- Education: University of New South Wales
- Occupations: Physician, mountaineer

= Nikki Bart =

Australian mountain climber

Nikki (Nicole) Bart is an Australian mountaineer and medical doctor with a specialist interest in hypoxia secondary to high altitude. She and her mother, Cheryl Bart, were the first mother-daughter team to summit Mount Everest and complete the Seven Summits.
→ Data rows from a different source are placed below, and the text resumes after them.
Lemma splitlines_join_crlf (L : list str) :
  Forall (Forall (fun c => is_linebreak c = false)) L ->
  splitlines (join [CR; LF] L) = splitlines (join [LF] L).
Proof.
  unfold splitlines. induction 1 as [|l L Hl HL IH]; [reflexivity|].
  destruct L as [|l' L]; [reflexivity|].
  change (join [CR; LF] (l :: l' :: L))
    with (l ++ CR :: LF :: join [CR; LF] (l' :: L)).
  change (join [LF] (l :: l' :: L))
    with (l ++ LF :: join [LF] (l' :: L)).
  rewrite splitlines_from_crlf by assumption.
  rewrite splitlines_from_line by assumption.
  now rewrite IH.
Qed.

(** X16: the parser does not see how the lines of the flat text end: lines
    joined by a carriage return and a line feed are parsed as the same
    lines joined by a line feed. *)
Theorem crlf_text_parsed_alike (L : list str) :
  Forall (Forall (fun c => is_linebreak c = false)) L ->
  parse_plain_text (join [CR; LF] L) = parse_plain_text (join [LF] L).
Proof.
  intros H. unfold parse_plain_text. now rewrite splitlines_join_crlf.
Qed.

Lemma crlf_text_parsed_alike_witness :
  Forall (Forall (fun c => is_linebreak c = false))
         (splitlines text_two_categories)
  /\ parse_plain_text (join [CR; LF] (splitlines text_two_categories))
     = parse_plain_text (join [LF] (splitlines text_two_categories)).
Proof.
  assert (H : Forall (Forall (fun c => is_linebreak c = false))
                     (splitlines text_two_categories))
    by apply splitlines_nobreak.
  split; [exact H|]. exact (crlf_text_parsed_alike _ H).
Defined.

End LineEndingLaws.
==Early life and education==
Bart was raised in the Eastern Suburbs of Sydney and attended Moriah College. She went on to complete a Bachelor of Medicine, Bachelor of Surgery with honours at the University of New South Wales (UNSW).

==Career==

Nikki Bart and her mother Cheryl Bart completed the Seven Summits challenge—climbing the highest mountains on each continent—over eight years. From 2001 to 2008, mother and daughter successfully climbed Mount Elbrus (Russia), Denali (United States), Kilimanjaro (Tanzania), Aconcagua (Argentina), Vinson Massif (Antarctica), and Mount Kosciuszko (Australia). In May 2008, when they reached the summit of Mount Everest (Nepal), they became the first mother-daughter duo to have done so. Their Everest ascent also marked their completion of the Seven Summits, also making them the first mother and daughter to have completed the challenge. At the time, Nikki was in her sixth and final year of studying medicine. In 2008, Nikki and Cheryl Bart were jointly awarded the Australian Geographic Spirit of Adventure Award.
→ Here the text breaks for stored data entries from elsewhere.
(** * A shallow embedding of [useful.py] (Python 2 utility functions)

    Python values are modelled by Rocq types; Python exceptions by an
    explicit outcome type; Python dictionaries by stdpp's [gmap]; lists
    by Rocq lists; integers by [Z]. *)

From Stdlib Require Import ZArith Lia.
From stdpp Require Import base gmap sets list strings.

Open Scope Z_scope.

(* ------------------------------------------------------------------ *)
(** ** Dictionaries: [union_with] *)

Section UnionWith.
Context {K : Type} `{Countable K} {V : Type}.

(** [d.get(key, dflt)] *)
Definition dict_get (d : gmap K V) (key : K) (dflt : V) : V :=
  match d !! key with
  | Some v => v
  | None => dflt
  end.

(** [d.keys()] (Python 2: a list) *)
Definition dict_keys (d : gmap K V) : list K := (map_to_list d).*1.

(** [return {key : mappend(d1.get(key, mempty), d2.get(key, mempty))
              for key in set(d1.keys() + d2.keys())}] *)
Definition union_with (mempty : V) (mappend : V -> V -> V)
    (d1 d2 : gmap K V) : gmap K V :=
  let keys : gset K := list_to_set (dict_keys d1 ++ dict_keys d2) in
  list_to_map
    ((fun key => (key, mappend (dict_get d1 key mempty) (dict_get d2 key mempty)))
       <$> elements keys).

End UnionWith.

Lemma ex_union_with_add :
  union_with (K:=string) 0 Z.add
    (<["a":=3]> (<["b":=2]> (<["d":=0]> ∅)))
    (<["a":=42]> (<["b":=12]> (<["c":=4]> ∅)))
  = <["a":=45]> (<["b":=14]> (<["c":=4]> (<["d":=0]> ∅))).
Proof. vm_compute. reflexivity. Qed.

Section UnionWithProofs.
Context {K : Type} `{Countable K} {V : Type}.

Lemma elem_of_dict_keys (d : gmap K V) (k : K) :
  k ∈ dict_keys d <-> is_Some (d !! k).
Proof.
  unfold dict_keys. rewrite list_elem_of_fmap. split.
  - intros [[k' v] [-> Hin]]. apply elem_of_map_to_list in Hin. simpl. eauto.
  - intros [v Hv]. exists (k, v). split; [done|]. by apply elem_of_map_to_list.
Qed.

Lemma fst_fmap_pair {W} (f : K -> W) (l : list K) :
  ((fun key => (key, f key)) <$> l).*1 = l.
Proof. rewrite <- list_fmap_compose. apply list_fmap_id. Qed.

(** C1: the key set of the result is the union of the key sets, and
    every value is [mappend v1 v2] with missing sides read as [mempty],
    [d1]'s side first. *)
Theorem union_with_lookup (mempty : V) (mappend : V -> V -> V)
    (d1 d2 : gmap K V) (k : K) :
  union_with mempty mappend d1 d2 !! k =
  match d1 !! k, d2 !! k with
  | None, None => None
  | o1, o2 => Some (mappend (default mempty o1) (default mempty o2))
  end.
Proof.
  unfold union_with.
  set (X := list_to_set (dict_keys d1 ++ dict_keys d2) : gset K).
  assert (HX : k ∈ X <-> is_Some (d1 !! k) \/ is_Some (d2 !! k)).
  { unfold X. rewrite elem_of_list_to_set, elem_of_app, !elem_of_dict_keys. done. }
  destruct (decide (k ∈ X)) as [Hk|Hk].
  - rewrite (elem_of_list_to_map_1 _ k
      (mappend (dict_get d1 k mempty) (dict_get d2 k mempty))).
    + apply HX in Hk. unfold dict_get.
      destruct (d1 !! k), (d2 !! k); simpl; try done.
      destruct Hk as [[? ?]|[? ?]]; discriminate.
    + rewrite fst_fmap_pair. apply NoDup_elements.
    + apply list_elem_of_fmap. exists k. split; [done|]. by apply elem_of_elements.
  - rewrite not_elem_of_list_to_map_1.
    + rewrite HX in Hk. destruct (d1 !! k) eqn:E1, (d2 !! k) eqn:E2; try done;
        exfalso; apply Hk; eauto.
    + rewrite fst_fmap_pair. by rewrite elem_of_elements.
Qed.

End UnionWithProofs.

(* ------------------------------------------------------------------ *)
(** ** Python 2 exceptions *)

(** The built-in exception classes the module touches, with their
    Python 2.7 hierarchy, and user classes deriving from any list of
    classes (Python allows multiple inheritance, e.g.
    [class X(KeyError, SystemExit)]). *)
Local Set Warnings "-register-all".

Inductive exn_class : Type :=
  | BaseException
  | SystemExit
  | KeyboardInterrupt
  | GeneratorExit
  | Exception
  | StopIteration
  | StandardError
  | LookupError
  | IndexError
  | KeyError
  | ArithmeticError
  | ZeroDivisionError
  | TypeError
  | OverflowError
  | MemoryError
  | UserDefined (name : string) (bases : list exn_class).

(** Built-in classes are numbered; user classes have no number. *)
Definition builtin_tag (c : exn_class) : option nat :=
  match c with
  | BaseException => Some 0 | SystemExit => Some 1 | KeyboardInterrupt => Some 2
  | GeneratorExit => Some 3 | Exception => Some 4 | StopIteration => Some 5
  | StandardError => Some 6 | LookupError => Some 7 | IndexError => Some 8
  | KeyError => Some 9 | ArithmeticError => Some 10 | ZeroDivisionError => Some 11
  | TypeError => Some 12 | OverflowError => Some 13
  | MemoryError => Some 14
  | UserDefined _ _ => None
  end%nat.

(** Pointwise equality of two lists under [eqb]. *)
Fixpoint list_eqb {A : Type} (eqb : A -> A -> bool) (l1 l2 : list A) : bool :=
  match l1, l2 with
  | [], [] => true
  | x :: l1', y :: l2' => eqb x y && list_eqb eqb l1' l2'
  | _, _ => false
  end.

(** Class identity: built-ins by their number, user classes by name and
    bases. *)
Fixpoint exn_class_eqb (a b : exn_class) : bool :=
  match a, b with
  | UserDefined n1 bs1, UserDefined n2 bs2 =>
      String.eqb n1 n2 && list_eqb exn_class_eqb bs1 bs2
  | _, _ =>
      match builtin_tag a, builtin_tag b with
      | Some i, Some j => Nat.eqb i j
      | _, _ => false
      end
  end.

(** Proper ancestors of the built-in classes. *)
Definition builtin_bases (c : exn_class) : list exn_class :=
  match c with
  | BaseException => []
  | SystemExit | KeyboardInterrupt | GeneratorExit | Exception => [BaseException]
  | StopIteration | StandardError => [Exception; BaseException]
  | LookupError | ArithmeticError | TypeError | MemoryError =>
      [StandardError; Exception; BaseException]
  | IndexError | KeyError => [LookupError; StandardError; Exception; BaseException]
  | ZeroDivisionError | OverflowError =>
      [ArithmeticError; StandardError; Exception; BaseException]
  | UserDefined _ _ => []
  end.

(** The class and all its ancestors (through every base; the order of a
    Python MRO does not matter to [isinstance]). *)
Fixpoint mro (c : exn_class) : list exn_class :=
  c :: match c with
       | UserDefined _ bases => flat_map mro bases
       | _ => builtin_bases c
       end.

Definition issubclass (c t : exn_class) : bool := existsb (exn_class_eqb t) (mro c).

(** An exception object: its class and its message. *)
Record exn : Type := mk_exn { exn_cls : exn_class; exn_msg : string }.

Definition isinstance (e : exn) (t : exn_class) : bool := issubclass (exn_cls e) t.

(** Result of running Python code: a value, or a raised exception. *)
Inductive outcome (V : Type) : Type :=
  | Ok (v : V)
  | Raise (e : exn).
Arguments Ok {V} v.
Arguments Raise {V} e.

(** A deferred computation over a state [S] (the heap it may touch). *)
Definition comp (S V : Type) : Type := S -> S * outcome V.

(* ------------------------------------------------------------------ *)
(** ** [maybe] and [maybe_get] *)

(** [try: return f()
     except SystemExit: raise
     except Exception as exn:
         if any([isinstance(exn, e) for e in exceptions]): return default
         else: raise exn]
    Any other exception is not caught and propagates. *)
Definition maybe {S V : Type} (f : comp S V) (default : V)
    (exceptions : list exn_class) : comp S V :=
  fun s =>
    let (s', r) := f s in
    match r with
    | Ok v => (s', Ok v)
    | Raise exn =>
        if isinstance exn SystemExit then (s', Raise exn)
        else if isinstance exn Exception then
          if existsb (fun e => isinstance exn e) exceptions
          then (s', Ok default)
          else (s', Raise exn)
        else (s', Raise exn)
    end.

(** [return maybe(f_dict, default, [LookupError])] *)
Definition maybe_get {S V : Type} (f_dict : comp S V) (default : V) : comp S V :=
  maybe f_dict default [LookupError].

(** Computations used in the doctests. *)
Definition raising {S V : Type} (e : exn) : comp S V := fun s => (s, Raise e).
Definition returning {S V : Type} (v : V) : comp S V := fun s => (s, Ok v).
In 2011, Bart skied to the North Pole and has plans to ski to the South Pole to complete the Explorers Grand Slam challenge.

Having completed a M.B., B.S.(Hons.) at the University of New South Wales, Bart completed medical registrar and cardiology training at St Vincent's Hospital. She currently works as a heart-failure and transplant cardiologist and scientist, with special interests in advanced cardiac imaging, pulmonary hypertension, and cardiac genetics, at the Victor Chang Cardiac Research Institute.

Bart is a conjoint associate lecturer at UNSW and the University of Notre Dame in medicine. Bart is the recipient of a 2010 John Monash Scholarship and used her scholarship to complete research on hypoxia at the University of Oxford while working as a physician at John Radcliffe Hospital. She also received teaching awards from Green Templeton College at Oxford University.

In 2013, she received an Avant scholarship which allowed her to continue her research in Australia, where she worked in the area of heart failure cardiology as a clinician-scientist. She is also a guest lecturer for the Harvard Extension School and for the Australian College of Sports Physicians.